### Extracted records
§ §
(* ===== verification/QueueSpec.v ===== *)
(** * The container queue from the caller's side

    The queue after its constructor, calls that no other thread interferes with as
    operations on the list of elements, and the theorems about all interleavings. *)
From Stdlib Require Import ZArith Lia.
From stdpp Require Import base tactics numbers list gmap.
From S2P Require Import Prelude Queue QueueThreads.
#[local] Open Scope Z_scope.

Section Calls.
Context {T : Type}.
Implicit Types (b : Block T) (q : ReaderWriterQueue T).

(** ** Calls without interference *)

(** The queue between calls, and the elements it holds. *)
Definition queue_holds q (l : list T) : Prop :=
  ∃ rest free lf ls, ring_ok q rest free ∧ content_ok q None None lf ls rest free ∧ l = lf ++ concat ls.

Lemma queue_holds_inv q d l : queue_holds q l → ∃ rest free lf ls, l = lf ++ concat ls ∧
  ∀ s, inv_at q None None (d ++ l) d s rest free lf ls.
Proof.
  intros (rest & free & lf & ls & Hr & Hct & ->). exists rest, free, lf, ls. split; [done|]. by split.
Qed.
Lemma inv_queue_holds q e d s rest free lf ls pp cp : inv_at q pp cp e d s rest free lf ls →
  pp = None ∨ (∃ ok, pp = Some (P_ret ok)) → cp = None ∨ (∃ r, cp = Some (C_ret r)) →
  ∃ l, queue_holds q l ∧ e = d ++ l.
Proof.
  intros [Hr [Hf Hre Hfr] _ _ Hh] Hp Hc. exists (lf ++ concat ls). split; [|done]. exists rest, free, lf, ls.
  split_and!; [done| |done]. split; [|done|]; [destruct Hc as [->|[r ->]]|destruct Hp as [->|[ok ->]]]; done.
Qed.

Definition c_rank (pc : cpc T) : nat :=
  match pc with
  | C_start => 8 | C_tail _ _ => 7 | C_tailBlock _ => 6 | C_recheck => 5 | C_next _ => 4 | C_advance _ _ => 3
  | C_take _ _ => 2 | C_store _ _ _ => 1 | C_ret _ => 0
  end%nat.
Definition p_rank (pc : ppc T) : nat :=
  match pc with
  | P_start _ _ => 6 | P_check _ _ _ _ _ => 5 | P_full _ _ _ => 4 | P_next _ _ => 3 | P_next_store _ _ _ => 2
  | P_write _ _ _ _ => 3 | P_store _ _ _ => 2 | P_alloc _ _ => 2 | P_publish _ _ => 1 | P_ret _ => 0
  end%nat.

(** Every step brings the call nearer to its end; the last step of a dequeue that
    returns an element is the one that removes it. *)
Lemma cstep_rank pc q q' pc' : cstep pc q = Ok (q', pc') → c_rank pc ≠ 0%nat →
  (c_rank pc' < c_rank pc)%nat ∧ match pc' with C_ret r => c_effect pc = option_list r | _ => c_effect pc = [] end.
Proof.
  destruct pc; simpl; intros E Hne; try done; inv_ok; repeat (case_match; inv_ok); simplify_eq/=; (split; [lia|done]).
Qed.

(** The element of an enqueue that has not taken effect yet, and whether it may still
    allocate. *)
Definition p_elem (pc : ppc T) : list T :=
  match pc with
  | P_start _ x | P_check _ x _ _ _ | P_write x _ _ _ | P_store x _ _ | P_full _ x _ | P_next x _
  | P_next_store x _ _ | P_alloc x _ | P_publish x _ => [x]
  | P_ret _ => []
  end.
Definition p_alloc (pc : ppc T) : bool :=
  match pc with P_start ca _ | P_check ca _ _ _ _ | P_full ca _ _ => ca | _ => true end.

Lemma pstep_rank mem pc q q' pc' : pstep mem pc q = Ok (q', pc') → p_rank pc ≠ 0%nat →
  (p_rank pc' < p_rank pc)%nat ∧
  match pc' with
  | P_ret ok => p_effect pc = (if ok then p_elem pc else []) ∧ (p_alloc pc && mem = true → ok = true)
  | _ => p_effect pc = [] ∧ p_elem pc' = p_elem pc ∧ (p_alloc pc = true → p_alloc pc' = true)
  end.
Proof.
  destruct pc; simpl; intros E Hne; try done; inv_ok; repeat (case_match; inv_ok); simplify_eq/=; (split; [lia|]);
    by rewrite ?andb_false_r.
Qed.

Lemma c_rank_0 (pc : cpc T) : c_rank pc = 0%nat → ∃ r, pc = C_ret r.
Proof. destruct pc; simpl; intros; try done. eauto. Qed.
Lemma p_rank_0 (pc : ppc T) : p_rank pc = 0%nat → ∃ ok, pc = P_ret ok.
Proof. destruct pc; simpl; intros; try done. eauto. Qed.
Lemma crun_ret n r q : crun n (C_ret r) q = Ok (r, q).
Proof. by destruct n. Qed.
Lemma prun_ret n mem ok q : prun n mem (P_ret ok) q = Ok (ok, q).
Proof. by destruct n. Qed.
Lemma crun_S n pc q : c_rank pc ≠ 0%nat → crun (S n) pc q = ('(q, pc) ← cstep pc q; crun n pc q).
Proof. by destruct pc. Qed.
Lemma prun_S n mem pc q : p_rank pc ≠ 0%nat → prun (S n) mem pc q = ('(q, pc) ← pstep mem pc q; prun n mem pc q).
Proof. by destruct pc. Qed.

(** A dequeue that runs alone, from any of its points. *)
Lemma crun_good n pc q pp e d s rest free lf ls :
  inv_at q pp (Some pc) e d s rest free lf ls → (c_rank pc ≤ n)%nat → (s = true → e = d) →
  ∃ r q' s' d' rest' free' lf' ls', crun n pc q = Ok (r, q') ∧
    inv_at q' pp (Some (C_ret r)) e d' s' rest' free' lf' ls' ∧
    (c_rank pc ≠ 0%nat → d' = d ++ option_list r ∧ (r = None → e = d)).
Proof.
  revert pc q d s rest free lf ls. induction n as [|n IH]; intros pc q d s rest free lf ls Hi Hn Hs.
  { destruct (c_rank_0 pc) as [r ->]; [lia|]. exists r, q, s, d, rest, free, lf, ls. split_and!; [done|done|]. by intros []. }
  destruct (decide (c_rank pc = 0%nat)) as [[r ->]%c_rank_0|Hne].
  { exists r, q, s, d, rest, free, lf, ls. split_and!; [done|done|]. by intros []. }
  destruct (cstep_good _ _ _ _ _ _ _ _ _ _ Hi) as (q1 & pc1 & E & rest1 & free1 & lf1 & ls1 & Hi1).
  rewrite crun_S, E by done. simpl. destruct (cstep_rank _ _ _ _ E Hne) as [Hlt Heff].
  set (s1 := s || _) in *.
  assert (Hs1 : c_effect pc = [] → s1 = true → e = d).
  { unfold s1. intros -> [?|He]%orb_true_iff; [auto|]. rewrite app_nil_r in He. destruct Hi as [_ _ _ _ ->].
    apply is_empty_spec in He as ->. by rewrite app_nil_r. }
  destruct (decide (c_rank pc1 = 0%nat)) as [[r ->]%c_rank_0|Hne1].
  - exists r, q1, s1, (d ++ c_effect pc), rest1, free1, lf1, ls1. rewrite crun_ret. split_and!; [done|done|].
    intros _. rewrite Heff. split; [done|]. intros ->. apply Hs1; [done|]. exact (ia_c _ _ _ _ _ _ _ _ _ _ Hi1 _ eq_refl).
  - assert (Heff' : c_effect pc = []) by (destruct pc1; done). rewrite Heff', app_nil_r in Hi1.
    destruct (IH _ _ _ _ _ _ _ _ Hi1) as (r & q2 & s2 & d2 & rest2 & free2 & lf2 & ls2 & E2 & Hi2 & Hd2); [lia|auto|].
    exists r, q2, s2, d2, rest2, free2, lf2, ls2. split_and!; [done|done|]. auto.
Qed.

Lemma try_dequeue_spec q l : queue_holds q l →
  ∃ q', try_dequeue q = Ok (hd_error l, q') ∧ queue_holds q' (tl l).
Proof.
  intros H. destruct (queue_holds_inv q [] l H) as (rest & free & lf & ls & -> & Hi). specialize (Hi (is_empty (lf ++ concat ls) [])).
  assert (Hi' : inv_at q None (Some C_start) (lf ++ concat ls) [] (is_empty (lf ++ concat ls) []) rest free lf ls).
  { destruct Hi as [? [? ? ?] ? ? ?]. split; [done|by split|done| |done]. by intros ? [= <-]. }
  destruct (crun_good 8 _ _ _ _ _ _ _ _ _ _ Hi') as (r & q' & s' & d' & rest' & free' & lf' & ls' & E & Hi2 & Hd); [simpl; lia| |].
  { unfold is_empty. rewrite Nat.eqb_eq. by intros ?%nil_length_inv. }
  destruct Hd as [-> Hr]; [done|]. destruct (inv_queue_holds _ _ _ _ _ _ _ _ _ _ Hi2) as (l' & Hl' & El); [by left|right; eauto|].
  exists q'. unfold try_dequeue. rewrite E. clear - Hl' El Hr. rewrite app_nil_l in El. rewrite El. destruct r as [v|]; [done|].
  rewrite (Hr eq_refl) in El. simpl in El. by subst l'.
Qed.

(** An enqueue that runs alone. *)
Lemma prun_good n mem pc q cp e d s rest free lf ls :
  inv_at q (Some pc) cp e d s rest free lf ls → (p_rank pc ≤ n)%nat →
  ∃ ok q' s' e' rest' free' lf' ls', prun n mem pc q = Ok (ok, q') ∧
    inv_at q' (Some (P_ret ok)) cp e' d s' rest' free' lf' ls' ∧
    (p_rank pc ≠ 0%nat → e' = e ++ (if ok then p_elem pc else []) ∧ (p_alloc pc && mem = true → ok = true)).
Proof.
  revert pc q e s rest free lf ls. induction n as [|n IH]; intros pc q e s rest free lf ls Hi Hn.
  { destruct (p_rank_0 pc) as [r ->]; [lia|]. exists r, q, s, e, rest, free, lf, ls. split_and!; [done|done|]. by intros []. }
  destruct (decide (p_rank pc = 0%nat)) as [[r ->]%p_rank_0|Hne].
  { exists r, q, s, e, rest, free, lf, ls. split_and!; [done|done|]. by intros []. }
  destruct (pstep_good _ _ _ _ _ _ _ _ _ _ Hi mem) as (q1 & pc1 & E & rest1 & free1 & lf1 & ls1 & Hi1).
  rewrite prun_S, E by done. simpl. destruct (pstep_rank _ _ _ _ _ E Hne) as [Hlt Heff].
  set (s1 := s || _) in *.
  destruct (decide (p_rank pc1 = 0%nat)) as [[ok ->]%p_rank_0|Hne1].
  - exists ok, q1, s1, (e ++ p_effect pc), rest1, free1, lf1, ls1. rewrite prun_ret.
    destruct Heff as [Heff Hok]. split_and!; [done|done|]. intros _. by rewrite Heff.
  - assert (Heff' : p_effect pc = [] ∧ p_elem pc1 = p_elem pc ∧ (p_alloc pc = true → p_alloc pc1 = true)) by (destruct pc1; done).
    destruct Heff' as (Heff' & Hel & Hal). rewrite Heff', app_nil_r in Hi1.
    destruct (IH _ _ _ _ _ _ _ _ Hi1) as (ok & q2 & s2 & e2 & rest2 & free2 & lf2 & ls2 & E2 & Hi2 & Hd2); [lia|].
    exists ok, q2, s2, e2, rest2, free2, lf2, ls2. split_and!; [done|done|]. intros _.
    destruct (Hd2 Hne1) as [-> Hok]. rewrite Hel. split; [done|]. intros [? ->]%andb_true_iff. apply Hok.
    by rewrite Hal.
Qed.

Lemma inner_enqueue_spec canAlloc mem x q l : queue_holds q l →
  ∃ ok q', inner_enqueue canAlloc mem x q = Ok (ok, q') ∧ queue_holds q' (if ok then l ++ [x] else l) ∧
    (canAlloc && mem = true → ok = true).
Proof.
  intros H. destruct (queue_holds_inv q [] l H) as (rest & free & lf & ls & -> & Hi). specialize (Hi true).
  assert (Hi' : inv_at q (Some (P_start canAlloc x)) None (lf ++ concat ls) [] true rest free lf ls).
  { destruct Hi as [? [? ? ?] ? ? ?]. split; [done|by split| |done|done]. by intros ? [= <-]. }
  destruct (prun_good 6 mem _ _ _ _ _ _ _ _ _ _ Hi') as (ok & q' & s' & e' & rest' & free' & lf' & ls' & E & Hi2 & Hd); [done|].
  destruct Hd as [-> Hok]; [done|]. destruct (inv_queue_holds _ _ _ _ _ _ _ _ _ _ Hi2) as (l' & Hl' & El); [right; eauto|by left|].
  exists ok, q'. split_and!; [done| |done]. simpl in El. subst l'. destruct ok; [done|]. by rewrite app_nil_r in Hl'.
Qed.

(** [pop] is a dequeue whose element is dropped. *)
Lemma pop_spec q l : queue_holds q l → ∃ q', pop q = Ok (bool_decide (l ≠ []), q') ∧ queue_holds q' (tl l).
Proof.
  intros (q' & E & H)%try_dequeue_spec. exists q'. unfold pop. rewrite E. simpl. split; [|done]. do 2 f_equal.
  by destruct l.
Qed.

(** ** [peek] *)
Lemma front_elem q i b l : holds q i l → blocks q !! i = Some b → block_wf b → front b ≠ tail b →
  ∃ v l', l = v :: l' ∧ data b !! front b = Some v.
Proof.
  intros Hl Hb Hwf Hne. pose proof (holds_at _ _ _ _ Hl Hb) as Hc. destruct (contents_front b Hwf Hne) as (r & E & _).
  rewrite E in Hc. destruct l as [|v l']; [done|]. injection Hc as Hv _. by exists v, l'.
Qed.

Lemma peek_spec q l : queue_holds q l → ∃ q', peek q = Ok (hd_error l, q') ∧ queue_holds q' l.
Proof.
  intros H. destruct (queue_holds_inv q [] l H) as (rest & free & lf & ls & -> & Hi). specialize (Hi true).
  pose proof Hi as [Hr [Hf Hre Hfr] _ _ _]. simpl in Hf. destruct (ring_front _ _ _ Hr) as (b & Hb & Hwf & Hn).
  unfold peek. rewrite (load_eq _ _ _ Hb). simpl.
  destruct (front b =? localTail b) eqn:E1; zbool; simpl.
  2: { destruct (front_elem _ _ _ _ Hf Hb Hwf) as (v & l' & -> & ->); [by apply localTail_ne|]. by exists q. }
  set (q' := store _ _ q). assert (Hq' : queue_holds q' (lf ++ concat ls)).
  { assert (Hi' : inv_at q' None (Some (C_ret None)) (lf ++ concat ls) [] true rest free lf ls).
    { eapply (localTail_store q None None _ _ true); [exact Hi|exact Hb|by eapply front_not_free| |done].
      by eapply holds_store. }
    destruct (inv_queue_holds _ _ _ _ _ _ _ _ _ _ Hi') as (l' & Hl' & ->); [by left|right; eauto|done]. }
  destruct (front b =? tail b) eqn:E2; zbool; simpl.
  2: { destruct (front_elem _ _ _ _ Hf Hb Hwf E2) as (v & l' & -> & ->). by exists q'. }
  assert (lf = []) as ->.
  { pose proof (holds_at _ _ _ _ Hf Hb) as Hc. rewrite (proj2 (contents_nil b Hwf) E2) in Hc. by destruct lf. }
  pose proof (tail_is_front _ _ _ Hr) as Ht. destruct (frontBlock q =? tailBlock q)%nat eqn:E3; simpl.
  - apply Nat.eqb_eq in E3. assert (rest = []) as -> by (by apply Ht). apply Forall2_nil_inv_l in Hre as ->. by exists q'.
  - apply Nat.eqb_neq in E3. destruct rest as [|nb rest]; [by destruct E3; symmetry; apply Ht|]. simpl in Hn.
    inversion Hre as [|? l0 ? ls' [Hl0 Hne] _]; subst.
    destruct (ring_in _ _ _ (next b) Hr) as (b' & Hb' & Hwf'); [by left|].
    assert (Hne' : next b ≠ frontBlock q).
    { intros E. destruct Hr as [Hnd _ _ _ _ _]. apply NoDup_cons in Hnd as [Hnd _]. apply Hnd. rewrite E. by left. }
    assert (Hb1 : blocks q' !! next b = Some b') by (unfold q'; rewrite lookup_store_ne; done).
    rewrite (load_eq _ _ _ Hb1). simpl.
    assert (Hft : front b' ≠ tail b').
    { intros E. apply (contents_nil b' Hwf') in E. rewrite (holds_at _ _ _ _ Hl0 Hb') in E. by destruct l0. }
    rewrite (proj2 (Z.eqb_neq _ _) Hft). simpl. destruct (front_elem _ _ _ _ Hl0 Hb' Hwf' Hft) as (v & l' & -> & ->).
    by exists q'.
Qed.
§ §
Restate word for word only the lines above from the line containing "unfold peek. rewrite" to the line containing "pose proof (tail_is_front", both of them included.

  unfold peek. rewrite (load_eq _ _ _ Hb). simpl.
  destruct (front b =? localTail b) eqn:E1; zbool; simpl.
  2: { destruct (front_elem _ _ _ _ Hf Hb Hwf) as (v & l' & -> & ->); [by apply localTail_ne|]. by exists q. }
  set (q' := store _ _ q). assert (Hq' : queue_holds q' (lf ++ concat ls)).
  { assert (Hi' : inv_at q' None (Some (C_ret None)) (lf ++ concat ls) [] true rest free lf ls).
    { eapply (localTail_store q None None _ _ true); [exact Hi|exact Hb|by eapply front_not_free| |done].
      by eapply holds_store. }
    destruct (inv_queue_holds _ _ _ _ _ _ _ _ _ _ Hi') as (l' & Hl' & ->); [by left|right; eauto|done]. }
  destruct (front b =? tail b) eqn:E2; zbool; simpl.
  2: { destruct (front_elem _ _ _ _ Hf Hb Hwf E2) as (v & l' & -> & ->). by exists q'. }
  assert (lf = []) as ->.
  { pose proof (holds_at _ _ _ _ Hf Hb) as Hc. rewrite (proj2 (contents_nil b Hwf) E2) in Hc. by destruct lf. }
  pose proof (tail_is_front _ _ _ Hr) as Ht. destruct (frontBlock q =? tailBlock q)%nat eqn:E3; simpl.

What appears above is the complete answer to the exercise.